*** RAW DATA ***

(** An import of [Nope], which the frontend does not find, after [Kit]
    was imported. *)
Lemma loadModule_failure_atomic_witness :
  Instance_loadModule KitWorld (ImportCounter Kit_loaded) (map fst [("Nope", 0)]) = None
  ∧ ∃ s', loadModule KitWorld 0 [("Nope", 0)] Kit_loaded = Ok (None, s')
          ∧ s' = set_ImportCounter S Kit_loaded
          ∧ ModuleWrappers s' = ModuleWrappers Kit_loaded
          ∧ Modules s' = Modules Kit_loaded
          ∧ Generation s' = Generation Kit_loaded
          ∧ CurrentGeneration s' = CurrentGeneration Kit_loaded.
Proof.
  split; [vm_compute; reflexivity|].
  apply (loadModule_failure_atomic KitWorld 0 [("Nope", 0)] Kit_loaded).
  vm_compute; reflexivity.
Defined.

(** The adapter of the wrapper of [Kit.UI] is the overlay of [Kit], also
    after [Kit] was imported in between. *)
Lemma getAdapterModule_memoized_witness :
  (Modules Kit_UI_wrapped !! 0
   = Some (ClangModule_new "Kit.UI" 0 Kit_UI)
   ∧ getAdapterModule KitWorld 0 Kit_UI_wrapped
     = Ok (Some (SwiftModule_ptr 7), Kit_UI_resolved)
   ∧ run KitWorld [Call_loadModule 0 [("Kit", 0)]] Kit_UI_resolved = Ok Kit_UI_later)
  ∧ getAdapterModule KitWorld 0 Kit_UI_later
    = Ok (Some (SwiftModule_ptr 7), Kit_UI_later).
Proof.
  assert (Modules Kit_UI_wrapped !! 0 = Some (ClangModule_new "Kit.UI" 0 Kit_UI))
    as H1 by (vm_compute; reflexivity).
  assert (getAdapterModule KitWorld 0 Kit_UI_wrapped
          = Ok (Some (SwiftModule_ptr 7), Kit_UI_resolved))
    as H2 by (vm_compute; reflexivity).
  assert (run KitWorld [Call_loadModule 0 [("Kit", 0)]] Kit_UI_resolved
          = Ok Kit_UI_later)
    as H3 by (vm_compute; reflexivity).
  split; [by repeat apply conj|].
  exact (proj1 (getAdapterModule_memoized KitWorld 0 _ _ _ _ _ _ H1 H2 H3)).
Defined.

(** C7 at the input where it fails. [Kit] was wrapped by
    [getWrapperModule], so its cache entry has the flag clear. [loadModule]
    then returns that wrapper and sets the flag, but the traversal of the
    imports does not run: nothing is recorded in [forcedModules] and the
    wrapper of the exported [Kit.UI] is not created. When [loadModule]
    creates the wrapper itself, the traversal runs. *)
Theorem loadModule_cached_sets_flag_without_traversal :
  (ModuleWrappers Kit_wrapped !! Kit = Some (mkPointerIntPair (Some 0) false)
   ∧ ∃ s', loadModule KitWorld 0 [("Kit", 0)] Kit_wrapped = Ok (Some 0, s')
           ∧ ModuleWrappers s' !! Kit = Some (mkPointerIntPair (Some 0) true)
           ∧ forcedModules s' = []
           ∧ Modules s' = Modules Kit_wrapped
           ∧ cached s' Kit_UI = None)
  ∧ (∃ s', loadModule KitWorld 0 [("Kit", 0)] fresh_Implementation = Ok (Some 0, s')
           ∧ ModuleWrappers s' !! Kit = Some (mkPointerIntPair (Some 0) true)
           ∧ forcedModules s' = [0]
           ∧ cached s' Kit_UI = Some 1).
Proof.
  split; [split; [vm_compute; reflexivity|]|].
  - eexists. split; [vm_compute; reflexivity|]. repeat apply conj; vm_compute; reflexivity.
  - eexists. split; [vm_compute; reflexivity|]. repeat apply conj; vm_compute; reflexivity.
Qed.

(** The wrapper of [Kit.UI] created by the import of [Kit] is named [UI],
    with debug name [Kit.UI]. *)
Lemma wrapper_named_after_module_witness :
  (run KitWorld [Call_loadModule 0 [("Kit", 0)]] fresh_Implementation = Ok Kit_loaded
   ∧ length (Modules fresh_Implementation) ≤ 1
   ∧ Modules Kit_loaded !! 1 = Some (ClangModule_new "Kit.UI" 0 Kit_UI))
  ∧ Name (ClangModule_new "Kit.UI" 0 Kit_UI) = "UI"
  ∧ DebugModuleName (ClangModule_new "Kit.UI" 0 Kit_UI) = "Kit.UI".
Proof.
  split; [repeat apply conj; vm_compute; (reflexivity || lia)|].
  destruct (wrapper_named_after_module KitWorld [Call_loadModule 0 [("Kit", 0)]]
              fresh_Implementation Kit_loaded 1 (ClangModule_new "Kit.UI" 0 Kit_UI))
    as (Hn & Hd & _); [vm_compute; reflexivity | vm_compute; lia | vm_compute; reflexivity|].
  split; [exact Hn | exact Hd].
Defined.

(** ** Names and lookup *)

Lemma substring_0_append (b s : string) :
  String.substring 0 (String.length b) (b +:+ s) = b.
Proof. induction b as [|x b IH]; simpl; [by destruct s | by rewrite IH]. Qed.

Lemma substring_skip_append (b s : string) n :
  String.substring (String.length b) n (b +:+ s) = String.substring 0 n s.
Proof. induction b as [|x b IH]; simpl; [done | by rewrite IH]. Qed.

Lemma substring_0_length (s : string) : String.substring 0 (String.length s) s = s.
Proof. induction s as [|x s IH]; simpl; [done | by rewrite IH]. Qed.

Lemma substring_split (s : string) n :
  n ≤ String.length s →
  s = String.substring 0 n s +:+ String.substring n (String.length s - n) s.
Proof.
  revert n. induction s as [|x s IH]; intros [|n] Hn; simpl in *; try lia.
  - done.
  - by rewrite substring_0_length.
  - change (String x s = String x (String.substring 0 n s +:+
      String.substring n (String.length s - n) s)).
    f_equal. apply IH. lia.
Qed.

*** End of RAW DATA ***

__PROMPT__.
Collect every line from the records above that contains the word "assert".

__TASK OUTPUT__.
  assert (Modules Kit_UI_wrapped !! 0 = Some (ClangModule_new "Kit.UI" 0 Kit_UI))
  assert (getAdapterModule KitWorld 0 Kit_UI_wrapped
  assert (run KitWorld [Call_loadModule 0 [("Kit", 0)]] Kit_UI_resolved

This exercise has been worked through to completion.